§ **TASK DIRECTIONS**: The answer should be each line of the records that contains the word "option"; please copy them all.

────────────────

(** The loop passes over a dependency whose licences all waive the notice:
    the text is as before, and all that happens is a line on the output. *)
Lemma add_dependency_skippable w (dependency : dict) name licenses notices_rst :
  dependency !! "name" = Some name →
  outcome (parse_licenses dependency) = Ret licenses →
  all_skippable licenses = true →
  outcome (add_dependency w dependency notices_rst) = Ret notices_rst
  ∧ events (λ e, ∃ line, e = Stdout line) (add_dependency w dependency notices_rst).
Proof.
  intros Hn Hp Hskip.
  apply parse_licenses_outcome_Ret in Hp as [Hp [license Hl]].
  unfold add_dependency. rewrite (getitem_Some _ _ _ Hn), ret_bind.
  case_bool_decide; [split; [reflexivity|constructor]|].
  rewrite Hp, ret_bind, Hskip, (getitem_Some _ _ _ Hl), ret_bind.
  split; [reflexivity|]. repeat constructor. eauto.
Qed.

(** The loop at a dependency that needs notices and has none. *)
Lemma add_dependency_no_notices w (dependency : dict) name version notices_rst :
  needs_notices dependency →
  dependency !! "name" = Some name →
  dependency !! "version" = Some version →
  outcome (read_notices w dependency) = Ret [] →
  add_dependency w dependency notices_rst
  = if decide (whitelisted name version)
    then ([CallReadNotices dependency;
           Stdout ("Skipping dependency with no notices: " +:+ str name)],
          Ret notices_rst)
    else ([CallReadNotices dependency;
           Stderr ("Found dependency with no notices: " +:+ str name
                   +:+ " v" +:+ str version)],
          Exit 1).
Proof.
  intros (name' & licenses & Hn' & Hcrate & Hp & Hskip) Hn Hv Hr.
  rewrite Hn in Hn'. injection Hn' as <-.
  apply parse_licenses_outcome_Ret in Hp as [Hp _].
  apply read_notices_Ret in Hr.
  unfold add_dependency. rewrite (getitem_Some _ _ _ Hn), ret_bind.
  rewrite bool_decide_eq_false_2 by exact Hcrate.
  rewrite Hp, ret_bind, Hskip, Hr, bind_Ret. cbv beta iota.
  rewrite (getitem_Some _ _ _ Hv), ret_bind. fold (whitelisted name version).
  destruct (decide (whitelisted name version)) as [Hw|Hw].
  - rewrite bool_decide_eq_false_2 by (intros H; apply H, Hw). reflexivity.
  - rewrite bool_decide_eq_true_2 by exact Hw. reflexivity.
Qed.

Lemma add_dependency_exits_with_1 w dependency notices_rst :
  exits_with_1 (add_dependency w dependency notices_rst).
Proof.
  unfold add_dependency.
  apply exits_with_1_bind; [apply exits_with_1_getitem|]. intros name.
  case_bool_decide; [apply exits_with_1_mret|].
  apply exits_with_1_bind; [apply parse_licenses_exits_with_1|]. intros licenses.
  destruct (all_skippable licenses).
  { repeat mstep. }
  apply exits_with_1_bind; [apply read_notices_exits_with_1|]. intros notices.
  destruct notices; repeat mstep.
Qed.

(** What the loop does for one dependency: lines on the output and on the
    error stream, and a call of [read_notices] for that dependency when it
    needs notices. *)
Definition loop_event (dependency : dict) (e : event) : Prop :=
  (∃ line, e = Stdout line) ∨ (∃ line, e = Stderr line)
  ∨ (e = CallReadNotices dependency ∧ needs_notices dependency).

Lemma add_dependency_events w dependency notices_rst :
  events (loop_event dependency) (add_dependency w dependency notices_rst).
Proof.
  unfold add_dependency.
  apply events_bind_outcome; [apply events_getitem|]. intros name Hname.
  case_bool_decide as Hcrate; [apply events_mret|].
  apply events_bind_outcome.
  { eapply events_impl; [|apply parse_licenses_events].
    intros e He. right. left. exact He. }
  intros licenses Hp.
  destruct (all_skippable licenses) eqn:Hskip.
  { apply events_bind; [apply events_getitem|]. intros license.
    apply events_bind; [apply events_emit; left; eauto|]. intros _.
    apply events_mret. }
  assert (Hneeds : needs_notices dependency).
  { exists name, licenses. split; [|auto].
    unfold getitem in Hname. destruct (dependency !! "name"); [|discriminate].
    simpl in Hname. congruence. }
  apply events_bind.
  { unfold events. rewrite read_notices_trace. constructor; [|constructor].
    right. right. auto. }
  intros notices. destruct notices.
  - apply events_bind; [apply events_getitem|]. intros version.
    case_bool_decide.
    + apply events_bind; [apply events_emit; right; left; eauto|]. intros _.
      apply events_exit.
    + apply events_bind; [apply events_emit; left; eauto|]. intros _.
      apply events_mret.
  - apply events_bind; [apply events_getitem|]. intros version. apply events_mret.
Qed.

Lemma add_dependencies_cons w dependency rest notices_rst :
  add_dependencies w (dependency :: rest) notices_rst
  = (add_dependency w dependency notices_rst ≫= add_dependencies w rest).
Proof. reflexivity. Qed.

Lemma add_dependencies_exits_with_1 w dependencies notices_rst :
  exits_with_1 (add_dependencies w dependencies notices_rst).
Proof.
  revert notices_rst. induction dependencies as [|d rest IH]; intros notices_rst.
  - apply exits_with_1_mret.
  - rewrite add_dependencies_cons.
    apply exits_with_1_bind; [apply add_dependency_exits_with_1|]. exact IH.
Qed.

Lemma add_dependencies_events w dependencies notices_rst :
  events (λ e, ∃ d, d ∈ dependencies ∧ loop_event d e)
    (add_dependencies w dependencies notices_rst).
Proof.
  revert notices_rst. induction dependencies as [|d rest IH]; intros notices_rst.
  - apply events_mret.
  - rewrite add_dependencies_cons. apply events_bind.
    + eapply events_impl; [|apply add_dependency_events].
      intros e He. exists d. split; [left|exact He].
    + intros notices_rst'. eapply events_impl; [|apply IH].
      intros e (d' & Hd' & He). exists d'. split; [right; exact Hd'|exact He].
Qed.

Lemma add_dependencies_fatal w (dependency : dict) dependencies notices_rst :
  dependency ∈ dependencies →
  (∀ notices_rst', fatal (add_dependency w dependency notices_rst')) →
  fatal (add_dependencies w dependencies notices_rst).
Proof.
  intros Hin Hf. revert notices_rst.
  induction dependencies as [|d rest IH]; intros notices_rst; [inversion Hin|].
  rewrite add_dependencies_cons. apply elem_of_cons in Hin as [<-|Hin].
  - apply fatal_bind. apply Hf.
  - apply fatal_bind_all; [apply add_dependency_exits_with_1|].
    intros notices_rst'. apply IH. exact Hin.
Qed.

(** ** The run *)

Lemma licenses_path_not_notices license :
  Path.join (Path.join output_dir "licenses") license ≠ notices_rst_path.
Proof.
  unfold Path.join at 1.
  destruct (Str.startswith "/" license) eqn:Hslash.
  - intros ->. vm_compute in Hslash. discriminate Hslash.
  - intros H. vm_compute in H. discriminate H.
Qed.
(* ===== verification/Authority.v ===== *)
(** * Authority files (state_safety.py and the stores' [_load]/[_persist])

    Every store of the control plane keeps its authority in one JSON file next
    to a durable marker, the fuse. An absent file is acceptable only while the
    fuse has never been armed; a commit arms the fuse before it publishes the
    file. [AuthorityFormat] is what one store promises to this protocol,
    [AuthorityLaws] what it must prove about its format; the protocol's
    guarantees are proved here once, for every store:

    - [view]: the state the next load delivers, the abstract state of a store;
    - [persist] publishes exactly the in-memory state ([persist_ok]), and when
      it fails, at whatever I/O step, the next load delivers the old state, the
      new state, or refuses ([persist_outcome]); it never delivers an empty
      state once a commit has been attempted ([commit_never_resurrects_empty]);
    - every operation built from these primitives keeps a readable file readable
      and never disarms the fuse ([evolves]). *)

From S2P Require Import Prelude PyFloat PyValue Json Effects.

Class AuthorityFormat (A : Type) := {
  af_error : exn;                     (* the store's error class *)
  af_fresh : A;                       (* in-memory state when no file exists *)
  af_decode : value -> result A;      (* the checks of [_load] on the payload *)
  af_validate : A -> result unit;     (* the checks of [_persist] *)
  af_encode : A -> value;             (* the payload written *)
  af_committed : A -> A               (* in-memory state after a commit *)
}.

Class AuthorityLaws (A : Type) `{AuthorityFormat A} : Prop := {
  af_roundtrip : forall a,
    af_validate a = Ok tt -> af_decode (af_encode a) = Ok (af_committed a)
}.

(** [mark_initialized]: create the marker unless it exists, then [fsync]. *)
Definition mark_initialized {A} : M (world A) unit :=
  io (fun '(f, _) => (f, true)) ;;
  io id.

(** [was_initialized] *)
Definition was_initialized {A} : M (world A) bool :=
  io id ;; get_fuse.

Section protocol.
Context {A : Type} `{AuthorityFormat A}.

(** [_load]; [OSError] of the read itself is caught by its [except] clause. *)
Definition load : M (world A) unit :=
  catch (io id) (fun _ => raise af_error) ;;
  f ← get_file;
  match f with
  | Missing =>
      was ← was_initialized;
      if was : bool then raise af_error else put_mem af_fresh
  | Unparsable => raise af_error
  | Present r =>
      payload ← catch (lift (load_json_authority r)) (fun _ => raise af_error);
      a ← lift (af_decode payload);
      put_mem a ;;
      mark_initialized
  end.

(** [_persist] *)
Definition persist : M (world A) unit :=
  a ← get_mem;
  lift (af_validate a) ;;
  io id ;;                                        (* mkdir, mkstemp *)
  r ← catch (lift (json_dump (af_encode a))) (fun _ => raise af_error);
  io id ;;                                        (* flush, fsync *)
  mark_initialized ;;
  io (fun '(_, u) => (Present r, u)) ;;           (* os.replace *)
  io id ;;                                        (* fsync of the directory *)
  put_mem (af_committed a).
Definition transition (sid new_state : string) (allow_from : option (list string))
    (changes : dict) : SM dict :=
  guard_err (negb (in_set new_state SESSION_STATES)) InvalidTransition ;;
  lift (_validate_timestamp_changes changes) ;;
  locked (
    session ← require_session sid;
    let current := status_of session in
    guard_err match allow_from with
              | Some l => negb (in_set current l)
              | None => negb (in_set new_state (TRANSITIONS current))
              end InvalidTransition ;;
    updated_at ← _validated_now;
    commit_session sid (transitioned session changes new_state updated_at)).

Definition transition_if_current (sid new_state : string) (allow_from : list string)
    (expected_fields changes : dict) : SM (option dict) :=
  guard_err (negb (in_set new_state SESSION_STATES)) InvalidTransition ;;
  lift (_validate_timestamp_changes changes) ;;
  locked (
    o ← find_session sid;
    match o with
    | None => mret None
    | Some session =>
        if negb (in_set (status_of session) allow_from) ||
           negb (_matches_fields session expected_fields) then mret None
        else
          updated_at ← _validated_now;
          s ← commit_session sid (transitioned session changes new_state updated_at);
          mret (Some s)
    end).
(* ===== verification/SessionPrepare.v ===== *)
(** * The Session store: capacity and idempotence of a prepare request *)

From S2P Require Import Prelude PyFloat PyValue Json Effects Authority Steps SessionState.
From S2P Require Import SessionSpec SessionStore SessionFacts SessionLifecycle SessionTheorems.

(** ** Capacity *)

(** The Sessions of a user that hold one of its concurrent slots. *)
Definition slots_used (user_id : string) (a : session_mem) : Z :=
  Z.of_nat (size (filter (fun p : string * dict =>
    (owned_by user_id p.2 && holds_slot p.2) = true) (sessions a))).

Lemma slots_used_put u sid (s : dict) a :
  slots_used u (put_view a sid s) <= occupied_slots sid u (sessions a) + 1.
Proof.
  unfold slots_used, occupied_slots. cbn [sessions put_view].
  set (P := fun p : string * dict => (owned_by u p.2 && holds_slot p.2) = true).
  set (Q := fun p : string * dict =>
    (negb (bool_decide (p.1 = sid)) && owned_by u p.2 && holds_slot p.2) = true).
  enough (filter P (<[sid := s]> (sessions a)) ⊆ <[sid := s]> (filter Q (sessions a))) as Hsub.
  { apply map_subseteq_size in Hsub. rewrite map_size_insert in Hsub.
    destruct (filter Q (sessions a) !! sid); simpl in Hsub; lia. }
  apply map_subseteq_spec. intros k v Hk.
  apply map_lookup_filter_Some in Hk as [Hk HP].
  apply lookup_insert_Some in Hk as [[<- <-]|[Hne Hk]]; [by rewrite lookup_insert_eq|].
  rewrite lookup_insert_ne by done. apply map_lookup_filter_Some. split; [done|].
  unfold Q. cbn. rewrite bool_decide_eq_false_2 by done. exact HP.
Qed.

(** What a prepare writes on the record. *)
Definition prepared (u env ent : string) (dest : option string) (mode key : string) (s : dict)
    : Prop :=
  owned_by u s = true /\ holds_slot s = true /\
  py_get s "idempotency_key" = VStr key /\ py_get s "entitlement_id" = VStr ent /\
  configured_request s = prepare_request env dest mode /\
  value_in (py_get s "status") ["FINISHED"; "FAILED"] = false.

Lemma prepared_update u env ent dest mode key t (s : dict) :
  owned_by u s = true -> value_in (py_get s "status") ["FINISHED"; "FAILED"] = false ->
  prepared u env ent dest mode key (py_update s (list_to_map
    [("environment", VStr env); ("destination_id", opt_str dest); ("egress_mode", VStr mode);
     ("prepare_request", VDict (prepare_request env dest mode)); ("idempotency_key", VStr key);
     ("entitlement_id", VStr ent); ("entitlement_reserved", VBool true);
     ("updated_at", VFloat t)])).
Proof.
  intros Hu Hs. rewrite !py_update_cons, py_update_nil.
  unfold prepared, owned_by, holds_slot, configured_request, py_get in *.
  repeat (split; [dict_lookup; try done|]); dict_lookup; done.
Qed.

Lemma begin_prepare_new sid u env ent limit dest mode key w s w' :
  begin_prepare sid u env ent limit dest mode key w = (Ok (s, false), w') ->
  exists a, view w = Some a /\ view w' = Some (put_view a sid s) /\
    occupied_slots sid u (sessions a) < limit /\ prepared u env ent dest mode key s /\
    (forall s0, sessions a !! sid = Some s0 -> is_null (py_get s0 "idempotency_key") = true).
Proof.
  unfold begin_prepare. intros H. apply bind_ok in H as (? & ? & Hg & H).
  apply guard_err_ok in Hg as [_ ->]. apply locked_ok in H as (w1 & Hv & Hv1 & _ & _ & _ & H).
  inv_store; split_bools;
    (eexists; split; [done|split; [done|split; [lia|split; [|]]]]).
  - by apply prepared_update.
  - intros. simplify_eq. done.
  - match goal with H : new_session _ _ _ _ _ = _ |- _ => apply new_session_ok in H as (Hst & Hu & _) end.
    apply (prepared_update u env ent dest mode key _ (<["session_id" := VStr sid]> _));
      unfold owned_by, py_get in *; rewrite lookup_insert_ne by done;
      [rewrite Hu; apply String.eqb_refl|by rewrite Hst].
  - intros. simplify_eq.
Qed.

(** C27: A prepare request never exceeds the entitlement: when it claims a slot for
    a Session, the user holds at most [limit] slots in the committed state,
    counting every Session reserved or in a running or cleaning-up state, and the
    committed record carries the request it will be replayed against. *)
Theorem begin_prepare_respects_capacity sid u env ent limit dest mode key w s w' :
  begin_prepare sid u env ent limit dest mode key w = (Ok (s, false), w') ->
  exists a', view w' = Some a' /\ sessions a' !! sid = Some s /\
    prepared u env ent dest mode key s /\ slots_used u a' <= limit.
Proof.
  intros (a & _ & Hv & Ho & Hp & _)%begin_prepare_new. exists (put_view a sid s).
  split; [done|]. split; [apply lookup_insert_eq|]. split; [done|].
  pose proof (slots_used_put u sid s a). lia.
Qed.

Lemma begin_prepare_respects_capacity_witness :
  exists s w' a',
    begin_prepare "s2" "u1" "prod" "ent-1" 2 None "DIRECT_PUSH" "key-2" demo_live
      = (Ok (s, false), w') /\
    view w' = Some a' /\ slots_used "u1" a' <= 2.
Proof.
  destruct (ran (fun r => negb r.2)
    (begin_prepare "s2" "u1" "prod" "ent-1" 2 None "DIRECT_PUSH" "key-2") demo_live)
    as ([s []] & w' & E & Ht); [vm_compute; reflexivity|discriminate Ht|].
  destruct (begin_prepare_respects_capacity _ _ _ _ _ _ _ _ _ _ _ E)
    as (a' & Hv & _ & _ & Hle). exists s, w', a'. exact (conj E (conj Hv Hle)).
Defined.

(** ** Idempotence *)

(** The record answers to the request and its key. *)
Definition replayable (u env : string) (dest : option string) (mode key : string) (s : dict)
    : Prop :=
  owned_by u s = true /\ py_get s "idempotency_key" = VStr key /\
  py_eq (VDict (configured_request s)) (VDict (prepare_request env dest mode)) = true /\
  value_in (py_get s "status") ["FINISHED"; "FAILED"] = false.

Lemma request_refl env dest mode :
  py_eq (VDict (prepare_request env dest mode)) (VDict (prepare_request env dest mode)) = true.
Proof.
  apply py_eq_refl. destruct dest; vm_compute; reflexivity.
Qed.

Lemma begin_prepare_accepted sid u env ent limit dest mode key w s b w' :
  begin_prepare sid u env ent limit dest mode key w = (Ok (s, b), w') ->
  (limit <? 1) = false /\
  exists a, view w' = Some a /\ sessions a !! sid = Some s /\ replayable u env dest mode key s.
Proof.
  intros H. assert (Hlim : (limit <? 1) = false).
  { unfold begin_prepare in H. apply bind_ok in H as (? & ? & Hg & _).
    by apply guard_err_ok in Hg as [? _]. }
  split; [done|]. destruct b.
  - unfold begin_prepare in H. apply bind_ok in H as (? & ? & Hg & H).
    apply guard_err_ok in Hg as [_ ->]. apply locked_ok in H as (w1 & Hv & Hv1 & _ & _ & _ & H).
    inv_run; use_reads; simplify_eq; split_bools; use_commit.
    exists (mem w1). split; [congruence|]. split; [congruence|].
    repeat split; try done. by apply py_eq_str.
  - apply begin_prepare_new in H as (a & _ & Hv & _ & (Hu & _ & Hk & _ & Hc & Hs) & _).
    eexists. split; [done|]. split; [apply lookup_insert_eq|].
    unfold replayable. rewrite Hc. auto using request_refl.
Qed.

(** A prepare request is idempotent under its key. Once it has been accepted,
    repeating it, from any later moment at which the durable state is the same,
    answers with the same record and changes nothing; so does the replay query;
    and the same Session refuses any other key. *)
Theorem begin_prepare_replays sid u env ent limit dest mode key w s b w1 w2 :
  begin_prepare sid u env ent limit dest mode key w = (Ok (s, b), w1) ->
  view w2 = view w1 -> no_faults w2 ->
  (forall a, view w1 = Some a -> leases a !! sid = None) ->
  (begin_prepare sid u env ent limit dest mode key w2).1 = Ok (s, true) /\
  view (begin_prepare sid u env ent limit dest mode key w2).2 = view w2 /\
  (get_prepare_replay sid u env dest mode key w2).1 = Ok (Some s) /\
  forall key', key' <> key ->
    (begin_prepare sid u env ent limit dest mode key' w2).1 = Err InvalidTransition.
Proof.
  intros (Hlim & a & Hv1 & Hs & Hu & Hk & Hc & Hst)%begin_prepare_accepted Hv Hnf Hl.
  rewrite Hv1 in Hv. specialize (Hl a Hv1).
  assert (Hk' : forall k, exists w3,
    begin_prepare sid u env ent limit dest mode k w2 =
      (if bool_decide (k = key) then Ok (s, true) else Err InvalidTransition, w3) /\
    view w3 = view w2).
  { intros k. unfold begin_prepare. rewrite guard_false by done. cbv zeta.
    apply (locked_eval (fun w3 => view w3 = view w2) _ _ a); [done|done|by case_bool_decide|].
    intros w3 Hm Hv3 _ _. exists w3. split; [|done].
    rewrite (bind_run _ _ _ _ _ (reject_free sid w3 ltac:(by rewrite Hm))).
    rewrite (bind_run get_mem _ _ _ _ eq_refl), Hm, Hs.
    rewrite guard_false by (by rewrite Hu). rewrite guard_false by done.
    rewrite Hk. cbn [is_null negb]. rewrite guard_false by (by rewrite Hc).
    unfold py_eq at 1. case_bool_decide as Hkk.
    - subst. by rewrite String.eqb_refl.
    - by rewrite (proj2 (String.eqb_neq _ _)) by done. }
  destruct (Hk' key) as (w3 & Hr & Hv3). rewrite Hr. rewrite bool_decide_eq_true_2 by done.
  split; [done|]. split; [done|]. split.
  - cut (exists w4, get_prepare_replay sid u env dest mode key w2 = (Ok (Some s), w4) /\ True).
    { by intros (w4 & -> & _). }
    unfold get_prepare_replay. cbv zeta. apply (locked_eval _ _ _ a); [done..|].
    intros w4 Hm _ _ _. exists w4. split; [|done].
    rewrite (bind_run _ _ _ _ _ (find_run sid w4)), Hm, Hs.
    rewrite guard_false by (by rewrite Hu). rewrite Hk. unfold py_eq at 1.
    rewrite String.eqb_refl. cbn [negb]. by rewrite guard_false by (by rewrite Hc).
  - intros k Hne. destruct (Hk' k) as (w4 & -> & _). by rewrite bool_decide_eq_false_2.
Qed.

Lemma begin_prepare_replays_witness :
  exists s w1,
    begin_prepare "s1" "u1" "prod" "ent-1" 1 None "DIRECT_PUSH" "key-1" demo_world
      = (Ok (s, false), w1) /\
    (begin_prepare "s1" "u1" "prod" "ent-1" 1 None "DIRECT_PUSH" "key-1" w1).1 = Ok (s, true) /\
    (begin_prepare "s1" "u1" "prod" "ent-1" 1 None "DIRECT_PUSH" "other" w1).1
      = Err InvalidTransition.
Proof.
  destruct (ran (fun r => negb r.2)
    (begin_prepare "s1" "u1" "prod" "ent-1" 1 None "DIRECT_PUSH" "key-1") demo_world)
    as ([s []] & w1 & E & Ht); [vm_compute; reflexivity|discriminate Ht|].
  assert (Hnf : no_faults w1) by
    (intros n; replace w1 with (snd (Ok (s, false), w1)) by reflexivity;
     rewrite <- E; vm_compute; reflexivity).
  assert (Hl : forall a, view w1 = Some a -> leases a !! "s1" = None).
  { replace w1 with (snd (Ok (s, false), w1)) by reflexivity. rewrite <- E.
    intros a Ha. assert (Hb : match view (begin_prepare "s1" "u1" "prod" "ent-1" 1 None
      "DIRECT_PUSH" "key-1" demo_world).2 with Some a => bool_decide (leases a !! "s1" = None)
      | None => false end = true) by (vm_compute; reflexivity).
    rewrite Ha in Hb. by apply bool_decide_eq_true in Hb. }
  destruct (begin_prepare_replays _ _ _ _ _ _ _ _ _ _ _ w1 w1 E eq_refl Hnf Hl)
    as (H1 & _ & _ & H2).
  exists s, w1. refine (conj E (conj H1 (H2 "other" _))). discriminate.
Defined.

────────────────

§ **SOLUTION TO THE EXERCISE**:
Definition transition (sid new_state : string) (allow_from : option (list string))
    (expected_fields changes : dict) : SM (option dict) :=
Definition prepared (u env ent : string) (dest : option string) (mode key : string) (s : dict)
Definition replayable (u env : string) (dest : option string) (mode key : string) (s : dict)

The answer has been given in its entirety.